There 21 playable Navis, including all 12 Soul Unison Navis from Mega Man Battle Network 4:

==== Starter Navis ====

- MegaMan
- Roll
- GutsMan
- NumberMan

==== Unlockable Navis ====
The following Navis are unlockable through gameplay or by using their corresponding Battle Chips in the Battle Chip Gate:

- AquaMan
- FireMan
- JunkMan
- MetalMan
- ProtoMan
- SearchMan
- ThunderMan
- WoodMan
- WindMan

==== Battle Chip Gate Navis ====
The following Navis are unlockable only by using their corresponding Battle Chips in the Battle Chip Gate:

- Bass
- ElecMan
- IceMan
- KnightMan
- NapalmMan
- PlantMan
- ShadowMan
- StarMan

==Development==
Production began immediately after the completion of Battle Network 4 in 2003 and lasted around six months. Since it coincided with the development of Battle Network 5 and the localization of Battle Network 4 (each of which released in two versions), the team has since described this as the most difficult period of development for the Battle Network series.

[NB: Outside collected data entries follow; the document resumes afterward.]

(** A failing creation stores a fresh error over the old one. *)
Lemma create_fails version s old m :
  m !! s = Some (CErrorSlot old) ->
  mc_fog_rng_create None None version (Some s) m
  = let d := fresh (dom m) in
    let m1 := <[d := BoxedStr (error_description (LibPanic fmt_any))]> m in
    let e := fresh (dom m1) in
    let m2 := <[e := BoxedError (mkMcError (-2) (Some d))]> m1 in
    match McError_drop old m2 with
    | Returned _ m3 => Returned None (<[s := CErrorSlot (Some e)]> m3)
    | Unwinds m3 => Returned None m3
    | Undefined => Undefined
    end.
Proof.
  intros Hs; unfold mc_fog_rng_create, ffi_boundary_with_error, ffi_boundary_impl, catch_unwind, private_expect, private_arg,
    ref_buffer, FfiRefPtr_as_ref, ffi_panic, mbind, ffi_bind, mret, ffi_ret.
  unfold set_error_or_log, error_handling_ffi_boundary, ffi_boundary_impl, catch_unwind, FfiOptMutPtr_into_mut,
    mc_error_from, McError_new, cstring_new, load, mbind, ffi_bind, mret, ffi_ret.
  generalize panic_description; generalize (error_description (LibPanic fmt_any)) as desc; intros desc Hdesc.
  rewrite Hs; simpl; rewrite (bool_decide_eq_false_2 _ Hdesc); simpl.
  by destruct (McError_drop _ _).
Qed.

Lemma error_free_run m e c d str :
  m !! e = Some (BoxedError (mkMcError c (Some d))) -> m !! d = Some (BoxedStr str) ->
  mc_error_free (Some e) m = Returned tt (delete e (delete d m)).
Proof.
  intros He Hd; unfold mc_error_free, ffi_boundary, ffi_boundary_impl, catch_unwind, McError_drop, mbind, ffi_bind, load.
  rewrite He; simpl; unfold mbind, ffi_bind, load; by rewrite Hd.
Qed.

(** A caller that frees the error of a failed call and passes the same variable to
    the next call runs into undefined behaviour when that call fails too: the
    library frees the pointer that the variable still holds, although the caller
    has not used it again. *)
Theorem error_variable_reuse_undefined version s m :
  m !! s = Some (CErrorSlot None) -> free_and_reuse version s m = Undefined.
Proof.
  intros Hs; unfold free_and_reuse, mbind, ffi_bind; rewrite (create_fails _ _ _ _ Hs); cbn [McError_drop mret ffi_ret].
  set (d := fresh (dom m)); set (m1 := <[d := _]> m); set (e := fresh (dom m1)); set (m2 := <[e := _]> m1).
  assert (Hd : m !! d = None) by apply fresh_none; assert (He : m1 !! e = None) by apply fresh_none.
  assert (Hed : e <> d) by (intros E; unfold m1 in He; by rewrite E, lookup_insert_eq in He).
  assert (Hse : s <> e) by (intros ->; unfold m1 in He; rewrite lookup_insert_ne in He by done; congruence).
  assert (Hsd : s <> d) by congruence.
  cbv zeta; unfold mret, ffi_ret, load at 1; rewrite lookup_insert_eq; simpl.
  rewrite (error_free_run _ e (-2) d (error_description (LibPanic fmt_any)));
    [|unfold m2; lookups|unfold m2, m1; lookups].
  set (m4 := delete e (delete d (<[s := _]> m2))).
  assert (Hs4 : m4 !! s = Some (CErrorSlot (Some e))) by (unfold m4; lookups).
  assert (He4 : m4 !! e = None) by apply lookup_delete_eq.
  rewrite (create_fails _ _ _ _ Hs4); cbv zeta.
  set (d2 := fresh (dom m4)); set (m5 := <[d2 := _]> m4); set (e2 := fresh (dom m5)).
  assert (Hd2 : m4 !! d2 = None) by apply fresh_none; assert (He2 : m5 !! e2 = None) by apply fresh_none.
  assert (He2d : e2 <> d2) by (intros E; unfold m5 in He2; by rewrite E, lookup_insert_eq in He2).
  unfold McError_drop, mbind, ffi_bind, load; destruct (decide (e2 = e)) as [E|Hne].
  - rewrite E in He2d; rewrite E, lookup_insert_eq; simpl; unfold mbind, ffi_bind, load.
    rewrite lookup_insert_ne by done; unfold m5; rewrite lookup_insert_eq; simpl.
    rewrite lookup_insert_eq; simpl; unfold load; rewrite lookup_insert_ne by done; by rewrite lookup_delete_eq.
  - rewrite lookup_insert_ne by done; unfold m5; rewrite lookup_insert; case_decide; simpl; [done|by rewrite He4].
Qed.
End stale.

Real Operation was inspired by the hidden Operation Battle mode in Battle Network 4, which similarly offers indirect control of a NetNavi while using the Battle Chip Gate to send Battle Chips. To build upon the concept and further immerse the player in the world of Battle Network, director Masahiro Yasuma decided to frame the entire game through the PET. This led to the real-time clock, Navi conversations, and the removal of real-world gameplay seen in the rest of the Battle Network series.

===Music===
The soundtrack was composed by Toshihiko Horiyama and Akari Kaida, both of whom wrote music for prior Battle Network games. Each Navi has a musical theme, which plays on the PET menu when they are selected, and many of these themes are rearranged from their counterparts in the original Mega Man series.

==Release==
Rockman EXE 4.5 Real Operation sold approximately 14,693 copies during its first few days on sale in Japan. The game remained on the Famitsu top 30 chart for three weeks. Sales topped out at 75,809 copies by the end of the year.

The game was re-released for the Wii U Virtual console in 2016.

===Fan Translation===
On 26 October 2019, The Rockman EXE Zone released an unofficial English translation with custom box art, a complete translated manual and localisations for both Europe and North America.

== Reception ==
Famitsu magazine gave it a score of 33 out of 40.